Que faut-il en retenir ? D’abord, que la loi a créé un outil inédit : un Indice de réparabilité.
Élaboré par l’ADEME, il permet d’informer le futur consommateur du degré de réparabilité du produit qu’il s’apprête à acheter, via une note de 0 à 10. Une note qui répond à un ensemble de 5 critères :
1. La facilité de démontage du produit.
2. La disponibilité des pièces détachées.
3. Le prix de la réparation.
4. La disponibilité de la documentation technique.
5. Et des critères spécifiques liés aux types de produit (par ex. : la présence d’un compteur d’usage).
À noter que cet Indice de réparabilité (appelé à devenir, dès 2024, un "indice de durabilité") ne s’applique qu’à une catégorie précise de produits électriques et électroniques. À savoir : smartphones, ordinateurs portables, téléviseurs, tondeuses à gazon, aspirateurs ou encore lave-linge.

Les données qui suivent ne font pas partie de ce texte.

(** C8. For a reference that footprints of the board carry, the mapping of
    [parse_modules] has exactly one entry, and it is the record of the last
    footprint with that reference in the board's enumeration. *)
Theorem parse_modules_last_wins (F : Type) (FL : PyFloat F) (K : pcbnew_consts)
    (pcb : Board.t) (r : string) :
  In r (map Footprint.GetReference (Board.GetModules pcb)) ->
  count_occ string_dec (dict_keys (parse_modules K pcb)) r = 1%nat /\
  exists pre m post,
    Board.GetModules pcb = pre ++ m :: post /\
    Footprint.GetReference m = r /\
    Forall (fun m' => Footprint.GetReference m' <> r) post /\
    dict_get String.eqb r (parse_modules K pcb) = Some (module_entry K m) /\
    (forall e, In (r, e) (parse_modules K pcb) -> e = module_entry K m).
Proof.
  intros Hin.
  destruct (last_occurrence r _ Hin) as (pre & m & post & Hms & Hr & Hpost).
  assert (Hnd : NoDup (dict_keys (parse_modules (F := F) K pcb))).
  { unfold parse_modules. apply fold_modules_NoDup. constructor. }
  assert (Hget : dict_get String.eqb r (parse_modules K pcb)
                 = Some (module_entry (F := F) K m)).
  { unfold parse_modules. rewrite Hms, fold_left_app. simpl.
    rewrite fold_modules_other by exact Hpost.
    rewrite Hr. apply (dict_get_set_same _ String.eqb_eq). }
  split.
  - apply NoDup_count_occ'; [exact Hnd|].
    apply (dict_get_Some_In _ String.eqb_eq) in Hget.
    change r with (fst (r, module_entry (F := F) K m)). now apply in_map.
  - exists pre, m, post. repeat split; auto.
    intros e He.
    pose proof (dict_get_In _ String.eqb_eq _ _ _ Hnd He) as Hg.
    rewrite Hget in Hg. now inversion Hg.
Qed.
(** [bool(v)] *)
Definition truthy (v : json) : bool :=
  match v with
  | JNull => false
  | JBool b => b
  | JInt n => negb (n =? 0)
  | JFloat l => sexists (char_in "123456789ni") (partition "e" (lower l)).1
  | JStr s => negb (String.eqb s "")
  | JArr l => match l with [] => false | _ => true end
  | JObj d => match d with [] => false | _ => true end
  end.

Definition repr_float (l : string) : string :=
  if String.eqb l "NaN" then "nan"
  else if String.eqb l "Infinity" then "inf"
  else if String.eqb l "-Infinity" then "-inf" else l.

(** [repr(v)] and [str(v)] *)
Fixpoint repr_json (v : json) : string :=
  match v with
  | JNull => "None"
  | JBool b => if b then "True" else "False"
  | JInt n => str_of_Z n
  | JFloat l => repr_float l
  | JStr s => repr_str s
  | JArr l => "[" +:+ join ", " (map repr_json l) +:+ "]"
  | JObj d => "{" +:+ join ", " (map (fun kv => repr_str kv.1 +:+ ": " +:+ repr_json kv.2) d) +:+ "}"
  end.
Definition str_json (v : json) : string :=
  match v with JStr s => s | _ => repr_json v end.

(** ** The round trip *)

(** A document [json.loads] can produce from what [json.dumps] writes: the keys
    of an object are distinct and a float is a float literal or one of the three names. *)
Definition not_finite (l : string) : bool := existsb (String.eqb l) ["NaN"; "Infinity"; "-Infinity"].
Definition float_literal (l : string) : bool :=
  match l with
  | String c r =>
      let neg := Ascii.eqb c "-" in
      match scan_unsigned (if neg then r else l) with
      | Some (true, lit, k) => String.eqb lit (if neg then r else l) && String.eqb k ""
      | _ => false
      end
  | EmptyString => false
  end.
Definition float_ok (l : string) : bool := not_finite l || float_literal l.

Fixpoint json_wf (v : json) : bool :=
  match v with
  | JFloat l => float_ok l
  | JArr l => forallb json_wf l
  | JObj d => bool_decide (NoDup d.*1) && forallb (fun kv => json_wf kv.2) d
  | _ => true
  end.

(** The nodes of a document bound the recursion of the parser. *)
Fixpoint size (v : json) : nat :=
  match v with
  | JArr l => S (sum_list_with (fun x => S (size x)) l)
  | JObj d => S (sum_list_with (fun kv => S (size kv.2)) d)
  | _ => 1
  end.

Definition head_is (f : ascii -> bool) (s : string) : bool :=
  match s with String c _ => f c | EmptyString => false end.

(** What may follow a value inside a document. *)
Definition delim_char (c : ascii) : bool := is_ws c || char_in ",]}" c.
Definition delim (s : string) : bool :=
  match s with String c _ => delim_char c | EmptyString => true end.

(** The characters a value starts with. *)
Definition value_char (c : ascii) : bool := negb (is_ws c) && negb (char_in "]},:" c).

Lemma skip_ws_head s : head_is (fun c => negb (is_ws c)) s = true -> skip_ws s = s.
Proof. destruct s; simpl; [done|]. intros H. bool_props. by rewrite H. Qed.

Lemma skip_ws_spaces n s : skip_ws (srepeat " " n +:+ s) = skip_ws s.
Proof. induction n as [|n IH]; [done|]. exact IH. Qed.

Lemma skip_ws_break ind lvl s : skip_ws (break ind lvl +:+ s) = skip_ws s.
Proof.
  destruct ind; [|done]. exact (skip_ws_spaces _ _).
Qed.

Lemma delim_break ind lvl s : delim s = true -> delim (break ind lvl +:+ s) = true.
Proof. by destruct ind. Qed.

Lemma parse_escape_char c s :
  parse_str (escape_char c +:+ s) =
  match parse_str s with Some (u, k) => Some (String c u, k) | None => None end.
Proof. destruct c as [[] [] [] [] [] [] [] []]; reflexivity. Qed.

Lemma parse_str_escape s k : parse_str (escape s +:+ dq +:+ k) = Some (s, k).
Proof.
  induction s as [|c s IH]; [reflexivity|]. cbn [escape]. rewrite sapp_assoc.
  rewrite parse_escape_char. by rewrite IH.
Qed.

Lemma span_digits_app d k : sforall is_digit d = true ->
  head_is is_digit k = false -> span_digits (d +:+ k) = (d, k).
Proof.
  intros Hd Hk. induction d as [|c d IH].
  - rewrite sapp_nil_l. destruct k as [|c k]; [done|]. simpl in *. by rewrite Hk.
  - rewrite sapp_cons. simpl in *. bool_props. by rewrite H, IH.
Qed.

Lemma delim_not c : delim_char c = true ->
  is_digit c = false /\ Ascii.eqb c "." = false /\ char_in "eE" c = false.
Proof.
  intros H.
  assert (Hc : implb (delim_char c)
    (negb (is_digit c) && negb (Ascii.eqb c ".") && negb (char_in "eE" c)) = true) by by_chars c.
  rewrite H in Hc. simpl in Hc. bool_props. done.
Qed.

Lemma span_digits_eq s d k : span_digits s = (d, k) ->
  s = d +:+ k /\ sforall is_digit d = true /\ head_is is_digit k = false.
Proof.
  revert d k. induction s as [|c s IH]; simpl; intros d k H; [by simplify_eq|].
  destruct (is_digit c) eqn:E.
  - destruct (span_digits s) as [d' k']. simplify_eq. destruct (IH d' k eq_refl) as (-> & Hd & Hk).
    rewrite sapp_cons. simpl. by rewrite E.
  - simplify_eq. simpl. by rewrite E.
Qed.

(** Scanning stops at a delimiter: appending one changes nothing but the rest. *)
Lemma span_digits_delim s d k r : delim r = true -> span_digits s = (d, k) ->
  span_digits (s +:+ r) = (d, k +:+ r).
Proof.
  intros Hr H. apply span_digits_eq in H as (-> & Hd & Hk). rewrite sapp_assoc.
  apply span_digits_app; [done|].
  destruct k as [|c k]; [|by rewrite sapp_cons].
  destruct r as [|c r]; [done|]. simpl in *. by apply delim_not.
Qed.

Lemma scan_frac_delim s f k r : delim r = true -> scan_frac s = (f, k) ->
  scan_frac (s +:+ r) = (f, k +:+ r).
Proof.
  intros Hr H. destruct s as [|c s].
  - simpl in H. injection H as <- <-. rewrite !sapp_nil_l. destruct r as [|c r]; [done|].
    simpl in *. apply delim_not in Hr as (_ & Hd & _). by rewrite Hd.
  - rewrite sapp_cons. simpl in *. destruct (Ascii.eqb c "."); [|by simplify_eq].
    destruct (span_digits s) as [d k'] eqn:E. erewrite span_digits_delim; [|done..].
    destruct d; by simplify_eq.
Qed.

Lemma delim_sign r : delim r = true -> head_is (char_in "+-") r = false.
Proof.
  destruct r as [|c r]; [done|]. simpl. intros Hr.
  assert (Hc : implb (delim_char c) (negb (char_in "+-" c)) = true) by by_chars c.
  rewrite Hr in Hc. simpl in Hc. by bool_props.
Qed.

Lemma scan_exp_delim s f k r : delim r = true -> scan_exp s = (f, k) ->
  scan_exp (s +:+ r) = (f, k +:+ r).
Proof.
  intros Hr H. destruct s as [|c s].
  - simpl in H. injection H as <- <-. rewrite !sapp_nil_l. destruct r as [|c r]; [done|].
    simpl in *. apply delim_not in Hr as (_ & _ & Hd). by rewrite Hd.
  - rewrite sapp_cons. simpl in *. destruct (char_in "eE" c); [|by simplify_eq].
    destruct s as [|x s].
    + simpl in H. simplify_eq. rewrite sapp_nil_l. destruct r as [|y r]; [done|].
      pose proof (delim_sign _ Hr) as Hs. simpl in Hs. rewrite Hs.
      assert (Hsp : span_digits (String y r) = ("", String y r)).
      { simpl in Hr. apply delim_not in Hr as (Hdg & _ & _). simpl. by rewrite Hdg. }
      by rewrite Hsp.
    + rewrite sapp_cons. destruct (char_in "+-" x).
      * destruct (span_digits s) as [d k'] eqn:E. erewrite span_digits_delim; [|done..].
        destruct d; by simplify_eq.
      * destruct (span_digits (String x s)) as [d k'] eqn:E.
        pose proof (span_digits_delim _ _ _ _ Hr E) as E'. rewrite sapp_cons in E'. rewrite E'.
        destruct d; by simplify_eq.
Qed.

Lemma scan_unsigned_delim s b l k r : delim r = true ->
  scan_unsigned s = Some (b, l, k) -> scan_unsigned (s +:+ r) = Some (b, l, k +:+ r).
Proof.
  intros Hr H. unfold scan_unsigned in *.
  destruct (span_digits s) as [d k0] eqn:E. rewrite (span_digits_delim _ _ _ _ Hr E).
  destruct d as [|z d]; [done|].
  assert (Hk : (if Ascii.eqb z "0" then ("0", d +:+ k0 +:+ r) else (String z d, k0 +:+ r)) =
    let '(ip, k1) := if Ascii.eqb z "0" then ("0", d +:+ k0) else (String z d, k0) in
    (ip, k1 +:+ r)) by (destruct (Ascii.eqb z "0"); by rewrite ?sapp_assoc).
  rewrite Hk. clear Hk.
  destruct (if Ascii.eqb z "0" then _ else _) as [ip k1].
  destruct (scan_frac k1) as [fp k2] eqn:Ef. rewrite (scan_frac_delim _ _ _ _ Hr Ef).
  destruct (scan_exp k2) as [ep k3] eqn:Ee. rewrite (scan_exp_delim _ _ _ _ Hr Ee).
  by simplify_eq.
Qed.

Lemma scan_unsigned_digits n : 0 <= n ->
  scan_unsigned (digits 10 n) = Some (false, digits 10 n, "").
Proof.
  intros Hn. unfold scan_unsigned.
  pose proof (span_digits_app (digits 10 n) "" (digits_10_sforall n Hn) eq_refl) as Hs.
  rewrite sapp_nil_r in Hs. rewrite Hs. clear Hs.
  destruct (Z.eq_dec n 0) as [->|Hnz]; [reflexivity|].
  destruct (digits_head 10 n) as (d & t & Hd & Hr); [lia..|]. rewrite Hd.
  assert (Hz : Ascii.eqb (digit_char d) "0" = false).
  { apply Ascii.eqb_neq. intros Hc. pose proof (digit_val_char d) as Hv.
    rewrite Hc in Hv. change (digit_val "0") with (Some 0) in Hv.
    assert (Some 0 = Some d) by (apply Hv; lia). simplify_eq. lia. }
  rewrite Hz. simpl. by rewrite sapp_nil_r.
Qed.

Lemma parse_number_delim s v r : delim r = true ->
  parse_number s = Some (v, "") -> parse_number (s +:+ r) = Some (v, r).
Proof.
  intros Hr. destruct s as [|c s]; [done|]. rewrite sapp_cons. unfold parse_number.
  set (body := if Ascii.eqb c "-" then s else String c s).
  assert (Hb : (if Ascii.eqb c "-" then s +:+ r else String c (s +:+ r)) = body +:+ r)
    by (unfold body; by destruct (Ascii.eqb c "-")).
  rewrite Hb. destruct (scan_unsigned body) as [[[b l] k]|] eqn:E; [|done].
  rewrite (scan_unsigned_delim _ _ _ _ _ Hr E). intros H.
  assert (k = "") as -> by (destruct b; [|destruct (val_from 10 0 l)]; by simplify_eq).
  rewrite sapp_nil_l. destruct b; [by simplify_eq|]. destruct (val_from 10 0 l); by simplify_eq.
Qed.

Lemma digits_10_head_is n : 0 <= n -> head_is is_digit (digits 10 n) = true.
Proof.
  intros Hn. pose proof (digits_10_sforall n Hn) as H. pose proof (digits_nonempty 10 n).
  destruct (digits 10 n); [done|]. simpl in *. by bool_props.
Qed.

Lemma parse_number_int n : parse_number (str_of_Z n) = Some (JInt n, "").
Proof.
  unfold str_of_Z, signed. destruct (Z.ltb_spec n 0).
  - change ("-" +:+ digits 10 (- n)) with (String "-" (digits 10 (- n))).
    unfold parse_number. change (Ascii.eqb "-" "-") with true. cbv iota.
    rewrite scan_unsigned_digits by lia. rewrite val_from_digits by lia.
    do 3 f_equal. lia.
  - pose proof (digits_10_head_is n) as Hh. pose proof (scan_unsigned_digits n) as Hs.
    pose proof (val_from_digits 10 n) as Hv. unfold parse_number.
    destruct (digits 10 n) as [|c r]; [specialize (Hh H); done|]. simpl in Hh.
    assert (Ascii.eqb c "-" = false) as ->.
    { specialize (Hh H). destruct (Ascii.eqb c "-") eqn:E; [|done].
      apply Ascii.eqb_eq in E. by subst. }
    rewrite Hs by done. by rewrite Hv by lia.
Qed.

(** A number does not look like one of the other literals. *)
Definition number_head (s : string) : bool :=
  match s with
  | String c r => is_digit c || Ascii.eqb c "-" && head_is is_digit r
  | EmptyString => false
  end.

Lemma number_head_app s r : number_head s = true -> number_head (s +:+ r) = true.
Proof.
  destruct s as [|c s]; [done|]. rewrite sapp_cons. simpl.
  destruct (is_digit c); [done|]. simpl. destruct (Ascii.eqb c "-"); [|done]. simpl.
  by destruct s.
Qed.

Lemma startswith_digit c r t d : is_digit c = true -> is_digit d = false ->
  startswith (String c r) (String d t) = false.
Proof.
  intros Hc Hd. unfold startswith. simpl.
  destruct (Ascii.ascii_dec d c) as [->|]; [by rewrite Hc in Hd|done].
Qed.

Lemma number_head_literal s : number_head s = true -> parse_literal literals s = None.
Proof.
  destruct s as [|c r]; [done|]. cbn [number_head]. intros H.
  destruct (is_digit c) eqn:E.
  - unfold literals. cbn [parse_literal]. by rewrite !startswith_digit.
  - simpl in H. bool_props. apply Ascii.eqb_eq in H as ->.
    destruct r as [|x r]; [done|]. simpl in H0.
    assert (Hn : startswith (String "-" (String x r)) "-Infinity" = false).
    { unfold startswith. cbn [String.prefix]. destruct (Ascii.ascii_dec "-" "-"); [|done].
      destruct (Ascii.ascii_dec "I" x) as [<-|]; done. }
    unfold literals. cbn [parse_literal]. rewrite Hn. reflexivity.
Qed.

Lemma number_head_value s fuel depth : number_head s = true ->
  parse_value (S fuel) depth s = parsed_opt (parse_number s).
Proof.
  intros H. pose proof (number_head_literal s H) as Hl. destruct s as [|c r]; [done|].
  cbn [parse_value]. rewrite Hl.
  assert (Hc : implb (is_digit c || Ascii.eqb c "-")
    (negb (Ascii.eqb c (chr 34)) && negb (Ascii.eqb c "[") && negb (Ascii.eqb c "{")) = true)
    by by_chars c.
  simpl in H. assert (is_digit c || Ascii.eqb c "-" = true) as Hd.
  { destruct (is_digit c); [done|]. simpl in *. by bool_props. }
  rewrite Hd in Hc. cbn [implb] in Hc. bool_props. by rewrite H0, H1, H2.
Qed.

Lemma str_of_Z_head n : number_head (str_of_Z n) = true.
Proof.
  unfold str_of_Z, signed. destruct (Z.ltb_spec n 0).
  - change ("-" +:+ digits 10 (- n)) with (String "-" (digits 10 (- n))). simpl.
    apply digits_10_head_is. lia.
  - pose proof (digits_10_head_is n H) as Hh. destruct (digits 10 n); [done|]. simpl in *.
    by rewrite Hh.
Qed.
(* ===== verification/Documents.v ===== *)
(** What [json.loads] returns: a document whose objects have distinct keys and whose floats are
    literals of the JSON grammar, or one of the three names that Python adds, and which is no deeper
    than the interpreter allows. *)
From Stdlib Require Import ZArith Lia.
From S2P Require Import Prelude Str Json.
Local Open Scope Z_scope.

(** ** Scanning a literal alone *)

Lemma span_digits_alone s d k : span_digits s = (d, k) -> span_digits d = (d, "").
Proof.
  intros (_ & Hd & _)%span_digits_eq. pose proof (span_digits_app d "" Hd eq_refl) as H.
  by rewrite sapp_nil_r in H.
Qed.

(** The head of a fraction or exponent. *)
Lemma scan_frac_head s f k : scan_frac s = (f, k) ->
  head_is is_digit f = false /\ (f = "" \/ exists d, f = String "." d /\ d <> "" /\ sforall is_digit d = true).
Proof.
  destruct s as [|c s]; simpl; [intros [= <- _]; eauto|].
  destruct (Ascii.eqb c ".") eqn:Ec; [|intros [= <- _]; eauto]. apply Ascii.eqb_eq in Ec as ->.
  destruct (span_digits s) as [[|y d] k'] eqn:E; [intros [= <- _]; eauto|]. intros [= <- _].
  apply span_digits_eq in E as (_ & Hd & _). split; [done|]. right. by eexists.
Qed.

Lemma scan_exp_alone s e k : scan_exp s = (e, k) ->
  scan_exp e = (e, "") /\ head_is is_digit e = false /\ head_is (fun c => Ascii.eqb c ".") e = false.
Proof.
  destruct s as [|c s]; simpl; [by intros [= <- _]|].
  destruct (char_in "eE" c) eqn:Ec; [|by intros [= <- _]].
  set (sr := match s with String x r' => _ | EmptyString => _ end).
  destruct sr as [sg r'] eqn:Es. destruct (span_digits r') as [[|y d] k'] eqn:E; [by intros [= <- _]|].
  intros [= <- _]. pose proof (span_digits_alone _ _ _ E) as Ha.
  assert (Hdot : implb (char_in "eE" c) (negb (is_digit c) && negb (Ascii.eqb c ".")) = true) by by_chars c.
  rewrite Ec in Hdot. cbn [implb] in Hdot. split; [|cbn [head_is]; by bool_props].
  cbn [scan_exp]. rewrite Ec.
  apply span_digits_eq in E as (_ & Hd & _). cbn [sforall] in Hd. apply andb_true_iff in Hd as [Hy _].
  assert (Hsg : sg = "" \/ exists x, sg = ch x /\ char_in "+-" x = true).
  { unfold sr in Es. destruct s as [|x s]; [by injection Es as <- _; left|].
    destruct (char_in "+-" x) eqn:Ex; injection Es as <- _; [right; eauto|by left]. }
  destruct Hsg as [->|(x & -> & Hx)].
  - rewrite sapp_nil_l. assert (Hn : implb (is_digit y) (negb (char_in "+-" y)) = true) by by_chars y.
    rewrite Hy in Hn. cbn [implb] in Hn. apply negb_true_iff in Hn. rewrite Hn. by rewrite Ha.
  - change (ch x +:+ String y d) with (String x (String y d)).
    cbv beta iota. rewrite Hx. by rewrite Ha.
Qed.

Lemma scan_frac_alone s f k e : scan_frac s = (f, k) -> head_is is_digit e = false ->
  head_is (fun c => Ascii.eqb c ".") e = false -> scan_frac (f +:+ e) = (f, e).
Proof.
  intros H He Hdot. apply scan_frac_head in H as [_ [->|(d & -> & Hne & Hd)]].
  - rewrite sapp_nil_l. destruct e as [|c e]; [done|]. simpl in *. by rewrite Hdot.
  - rewrite sapp_cons. cbn [scan_frac]. rewrite (span_digits_app _ _ Hd He). by destruct d.
Qed.

(** A scanned float is a float literal. *)
Lemma scan_unsigned_alone s b l k : scan_unsigned s = Some (b, l, k) -> scan_unsigned l = Some (b, l, "").
Proof.
  unfold scan_unsigned. destruct (span_digits s) as [[|z d] k0] eqn:E; [done|].
  destruct (if Ascii.eqb z "0" then _ else _) as [ip k1] eqn:Ei.
  destruct (scan_frac k1) as [fp k2] eqn:Ef. destruct (scan_exp k2) as [ep k3] eqn:Ee.
  intros [= <- <- <-]. apply span_digits_eq in E as (_ & Hd & _). cbn [sforall] in Hd.
  apply andb_true_iff in Hd as [Hz Hd].
  assert (Hip : exists d', ip = String z d' /\ sforall is_digit d' = true /\ (Ascii.eqb z "0" = true -> d' = "")).
  { destruct (Ascii.eqb z "0") eqn:Ez; injection Ei as <- _.
    - apply Ascii.eqb_eq in Ez as ->. by exists "".
    - exists d. split_and!; [done|done|done]. }
  destruct Hip as (d' & -> & Hd' & Hz0). apply scan_exp_alone in Ee as (He & Hed & Hedot).
  pose proof (scan_frac_head _ _ _ Ef) as [Hfd _].
  assert (Hhead : head_is is_digit (fp +:+ ep) = false) by (destruct fp; [by rewrite sapp_nil_l|done]).
  assert (Hsp : span_digits (String z d' +:+ (fp +:+ ep)) = (String z d', fp +:+ ep)).
  { apply span_digits_app; [|done]. cbn [sforall]. by rewrite Hz. }
  rewrite Hsp. destruct (Ascii.eqb z "0") eqn:Ez.
  - rewrite Hz0 by done. apply Ascii.eqb_eq in Ez as ->. rewrite sapp_nil_l.
    rewrite (scan_frac_alone _ _ _ _ Ef Hed Hedot), He. done.
  - rewrite (scan_frac_alone _ _ _ _ Ef Hed Hedot), He. done.
Qed.

Lemma parse_number_wf s v k : parse_number s = Some (v, k) -> json_wf v = true.
Proof.
  unfold parse_number. destruct s as [|c s]; [done|].
  destruct (scan_unsigned _) as [[[b l] k']|] eqn:E; [|done]. destruct b.
  - intros [= <- _]. apply scan_unsigned_alone in E. cbn [json_wf]. unfold float_ok.
    apply orb_true_iff. right. destruct (Ascii.eqb c "-").
    + change (float_literal (String "-" l) = true). unfold float_literal.
      change (Ascii.eqb "-" "-") with true. cbv iota. rewrite E. by rewrite String.eqb_refl.
    + unfold float_literal. destruct l as [|x l]; [done|].
      assert (Hx : Ascii.eqb x "-" = false).
      { pose proof (scan_unsigned_head _ _ E) as Hh. cbn [head_is] in Hh.
        assert (Hc : implb (is_digit x) (negb (Ascii.eqb x "-")) = true) by by_chars x.
        rewrite Hh in Hc. by apply negb_true_iff in Hc. }
      rewrite Hx, E. by rewrite String.eqb_refl.
  - destruct (val_from 10 0 l); by intros [= <- _].
Qed.

(** ** Objects *)

Lemma dict_set_nodup {V} k (v : V) d : NoDup d.*1 -> NoDup (dict_set k v d).*1.
Proof.
  intros Hd. assert (Hk : (dict_set k v d).*1 = if dict_mem k d then d.*1 else d.*1 ++ [k]).
  { clear Hd. unfold dict_mem. induction d as [|[k' v'] d IH]; simpl; [done|].
    destruct (String.eqb k k') eqn:E; simpl; [by apply String.eqb_eq in E as ->|].
    change (list_fmap _ _ fst (dict_set k v d)) with ((dict_set k v d).*1).
    rewrite IH. by destruct (dict_get k d). }
  rewrite Hk. unfold dict_mem. destruct (dict_get k d) eqn:E; [done|].
  apply dict_get_None in E. apply NoDup_app. split_and!; [done| |apply NoDup_singleton].
  intros x Hx ->%list_elem_of_singleton. done.
Qed.

Lemma dict_set_wf k v d : json_wf v = true -> forallb (fun kv => json_wf kv.2) d = true ->
  forallb (fun kv => json_wf kv.2) (dict_set k v d) = true.
Proof.
  intros Hv. induction d as [|[k' v'] d IH]; cbn [dict_set forallb snd]; [by rewrite Hv|].
  intros [Hv' Hd]%andb_true_iff. destruct (String.eqb k k'); cbn [forallb snd].
  - by rewrite Hv, Hd.
  - by rewrite Hv', IH.
Qed.

(** The members of an object, the last one of a key winning. *)
Lemma members_wf l d : forallb (fun kv => json_wf kv.2) l = true -> json_wf (JObj d) = true ->
  json_wf (JObj (foldl (fun d kv => dict_set kv.1 kv.2 d) d l)) = true.
Proof.
  revert d. induction l as [|[k v] l IH]; intros d Hl Hd; [done|]. cbn [forallb foldl fst snd] in *.
  apply andb_true_iff in Hl as [Hv Hl]. apply IH; [done|]. cbn [json_wf] in *.
  apply andb_true_iff in Hd as [Hn Hd]. apply bool_decide_eq_true in Hn.
  apply andb_true_iff. split; [by apply bool_decide_eq_true, dict_set_nodup|by apply dict_set_wf].
Qed.

(** *** How deep a document is *)

Lemma dict_set_nesting k v d n : (nesting v <= n)%nat -> (max_list_with (fun kv => nesting kv.2) d <= n)%nat ->
  (max_list_with (fun kv => nesting kv.2) (dict_set k v d) <= n)%nat.
Proof.
  intros Hv. induction d as [|[k' v'] d IH]; simpl; [lia|]. intros Hd. destruct (String.eqb k k'); simpl; lia.
Qed.

Lemma members_nesting l d n : (max_list_with (fun kv => nesting kv.2) l <= n)%nat ->
  (max_list_with (fun kv => nesting kv.2) d <= n)%nat ->
  (max_list_with (fun kv => nesting kv.2) (foldl (fun d kv => dict_set kv.1 kv.2 d) d l) <= n)%nat.
Proof.
  revert d. induction l as [|[k v] l IH]; intros d Hl Hd; [done|]. simpl in *.
  apply IH; [lia|]. apply dict_set_nesting; [lia|done].
Qed.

La loi pousse toutefois d’autres secteurs à agir. Par exemple, depuis 2022, les acteurs de la filière « articles de sport et de loisirs » (en d’autres termes… nous !) doivent financer, via leurs éco-organismes, des fonds de réparation. Ceux-ci serviront à des campagnes de sensibilisation mais aussi à faire baisser les coûts de réparation.
Dernière avancée promue par cette fameuse loi : le recours plus systématique à l’impression 3D pour remplacer les pièces détachées non-disponibles.
DECATHLON a inscrit l’objectif de réparabilité noir sur blanc dans ses statuts. Des engagements chiffrés
ont d’ailleurs été pris. Première étape ? Que 30% des produits soient réparables en 2026. Et que 100% de ces produits réparables soient effectivement réparés lorsque nécessaire.
« L’attention apportée à la réparabilité n’est en soi pas nouvelle chez DECATHLON, rappelle Julie Soulignac, cheffe de projet développement durable réparabilité. Certains sports, pionniers, travaillent en effet sur ces enjeux depuis longtemps, à l’instar de la marque Itiwit, pour les sports de pagaie, stand-up paddle ou le kayak ». De même, le développement de l’écoconception a boosté cette nouvelle exigence. La réparabilité est en effet l’un des critères de l’écoconception. La règle veut qu’un produit est écoconçu réparable si au moins 80% des casses et pannes identifiées pour ce produit ont une solution de réparation.
Reste à généraliser la démarche. Pour ce faire, DECATHLON s’est inspiré de l’indice développé par l’ADEME et a créé en interne son propre référentiel. « Nous avons repris les 4 premiers critères (démontabilité, disponibilité des pièces, prix, documentation) pour construire un système d’évaluation, qu’on teste depuis 2 ans sur nos produits ».
C’est, on l’imagine, un long processus. « Il s’agit de systématiser progressivement cette nouvelle méthode d'évaluation, puis d'en tirer ce qu'on appelle chez nous les ‘Decathlon Conception Rules’ (DCR), les règles qui régissent la conception de tous nos produits. On espère à terme généraliser les bonnes pratiques en conception pour rendre nos produits le plus facilement réparables possible. C’est un gros travail d’implémentation qui prend forcément un peu de temps ! »
Pour y parvenir, le métier de « leader réparabilité » se développe. Ses missions ? Analyser l’offre, organiser la mise à disposition des pièces détachées, accompagner la création de tutos de réparation, et mettre en musique le travail des différentes équipes mobilisées.